ArticleinInternational Journal of Cancer 135(10) · November 2014with13 Reads
Impact Factor: 5.09 · DOI: 10.1002/ijc.28877

    Abstract

    The aim of this study was to assess in which way different infiltration patterns of monoclonal plasma cell diseases in whole-body (wb) MRI are associated with clinical stages, plasma cell content in bone marrow samples, and established serum markers of disease activity. Institutional review board approval was obtained. We performed wb-MRI in 547 consecutive, unselected and untreated patients with monoclonal gammopathy of undetermined significance (MGUS, n=138), smoldering myeloma (SMM, n=157) and multiple myeloma (MM, n=252) on two 1.5 Tesla MRI-scanners with body array coils.
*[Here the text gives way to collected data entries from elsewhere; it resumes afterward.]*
Definition con_entrada (e : list string) (s : estado) : estado :=
  {| contador_errores := contador_errores s; semaforo := semaforo s;
     hilo_terminado := hilo_terminado s; pc_main := pc_main s;
     pc_hilo := pc_hilo s; ficheros := ficheros s; entrada := e;
     salida := salida s; sorteos := sorteos s;
     permisos_principal := permisos_principal s;
     permisos_hilo := permisos_hilo s; traza := traza s |}.

Definition con_salida (o : list mensaje) (s : estado) : estado :=
  {| contador_errores := contador_errores s; semaforo := semaforo s;
     hilo_terminado := hilo_terminado s; pc_main := pc_main s;
     pc_hilo := pc_hilo s; ficheros := ficheros s; entrada := entrada s;
     salida := o; sorteos := sorteos s;
     permisos_principal := permisos_principal s;
     permisos_hilo := permisos_hilo s; traza := traza s |}.

Definition con_sorteos (k : nat) (s : estado) : estado :=
  {| contador_errores := contador_errores s; semaforo := semaforo s;
     hilo_terminado := hilo_terminado s; pc_main := pc_main s;
     pc_hilo := pc_hilo s; ficheros := ficheros s; entrada := entrada s;
     salida := salida s; sorteos := k;
     permisos_principal := permisos_principal s;
     permisos_hilo := permisos_hilo s; traza := traza s |}.

Definition con_permisos (h : hilo_id) (n : nat) (s : estado) : estado :=
  {| contador_errores := contador_errores s; semaforo := semaforo s;
     hilo_terminado := hilo_terminado s; pc_main := pc_main s;
     pc_hilo := pc_hilo s; ficheros := ficheros s; entrada := entrada s;
     salida := salida s; sorteos := sorteos s;
     permisos_principal :=
       match h with Principal => n | Secundario => permisos_principal s end;
     permisos_hilo :=
       match h with Principal => permisos_hilo s | Secundario => n end;
     traza := traza s |}.

Definition con_traza (t : list acceso) (s : estado) : estado :=
  {| contador_errores := contador_errores s; semaforo := semaforo s;
     hilo_terminado := hilo_terminado s; pc_main := pc_main s;
     pc_hilo := pc_hilo s; ficheros := ficheros s; entrada := entrada s;
     salida := salida s; sorteos := sorteos s;
     permisos_principal := permisos_principal s;
     permisos_hilo := permisos_hilo s; traza := t |}.

End Campos.
Import Campos.

(** *** Primitive operations *)

Definition permisos (h : hilo_id) (s : estado) : nat :=
  match h with
  | Principal => permisos_principal s
  | Secundario => permisos_hilo s
  end.

Definition tiene_semaforo (h : hilo_id) (s : estado) : bool :=
  0 <? permisos h s.

Definition anotar (h : hilo_id) (v : variable) (m : modo) (s : estado) : estado :=
  con_traza ({| a_hilo := h; a_var := v; a_modo := m;
                a_con_semaforo := tiene_semaforo h s |} :: traza s) s.
(** ** A concrete sentence pair *)

(** C9.  On "ciao ciao ciao ciao" and "bye bye bye bye", [detect] returns
    [False].  At size 1 the translated unigram occurs 4 times, which does
    not exceed [4 * 1.5 = 6]; its run of 4 does not exceed [4 * 2 = 8], the
    source having a run of 4 itself. *)
Theorem ciao_bye_not_flagged :
  let source := Latin1.of_string "ciao ciao ciao ciao" in
  let translated := Latin1.of_string "bye bye bye bye" in
  let bye : ngram := [Latin1.of_string "bye"] in
  let translated_ngrams := _get_ngrams (@_tokenize Latin1.latin1 translated) 1 in
  let source_ngrams := _get_ngrams (@_tokenize Latin1.latin1 source) 1 in
  @detect_stammering Latin1.latin1 source translated = Ok false
  ∧ Py.items (Py.Counter translated_ngrams) = [(bye, 4)]
  ∧ Py.max (Py.values (Py.Counter source_ngrams)) = Ok 4
  ∧ (inject_Z 4 * 1.5 == 6)%Q
  ∧ Py.gt_times_1_5 4 4 = false
  ∧ frequency_check detector translated_ngrams source_ngrams 1 = Ok false
  ∧ _count_max_consecutive translated_ngrams bye = 4
  ∧ _count_max_consecutive_any source_ngrams = Ok 4
  ∧ (4 >? 4 * 2) = false
  ∧ consecutive_check detector translated_ngrams source_ngrams = Ok false.
Proof. vm_compute. repeat split. Qed.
The studies were evaluated in consensus by two experienced radiologists blinded to the diagnosis. We observed focal lesions in 23.9% (MGUS), 34.4% (SMM) and 81.3% (MM), respectively. A diffuse infiltration pattern was detected in 38.4%, 45.9%, and 71%, respectively. The differences between all infiltration patterns were significant (p<0.0001). The presence of focal lesions and the presence of a diffuse bone marrow infiltration was associated with an increased plasma cell percentage in bone marrow samples (median 22% vs. 14%, 26% vs. 10%, both p<0.0001) and monoclonal protein concentration (median 18 g/dl vs. 13 g/dl, p=0.003, 20g/dl vs. 11 g/dl, p < 0.0001). Further categorization of the diffuse infiltration patterns in wb-MRI into “salt-and-pepper", moderate, and severe identified significant associations with M-protein (median g/dl for S+P/moderate/severe 23/18/25, p=0.04), plasma cell percentage in the bone marrow (median 25%/24%/40%, p=0.02), and age (median years 67/60/57, p<0.0001). Bone marrow infiltration in wb-MRI is significantly different between the various stages of plasma cell disease and correlates well with established markers of disease activity. © 2014 Wiley Periodicals, Inc.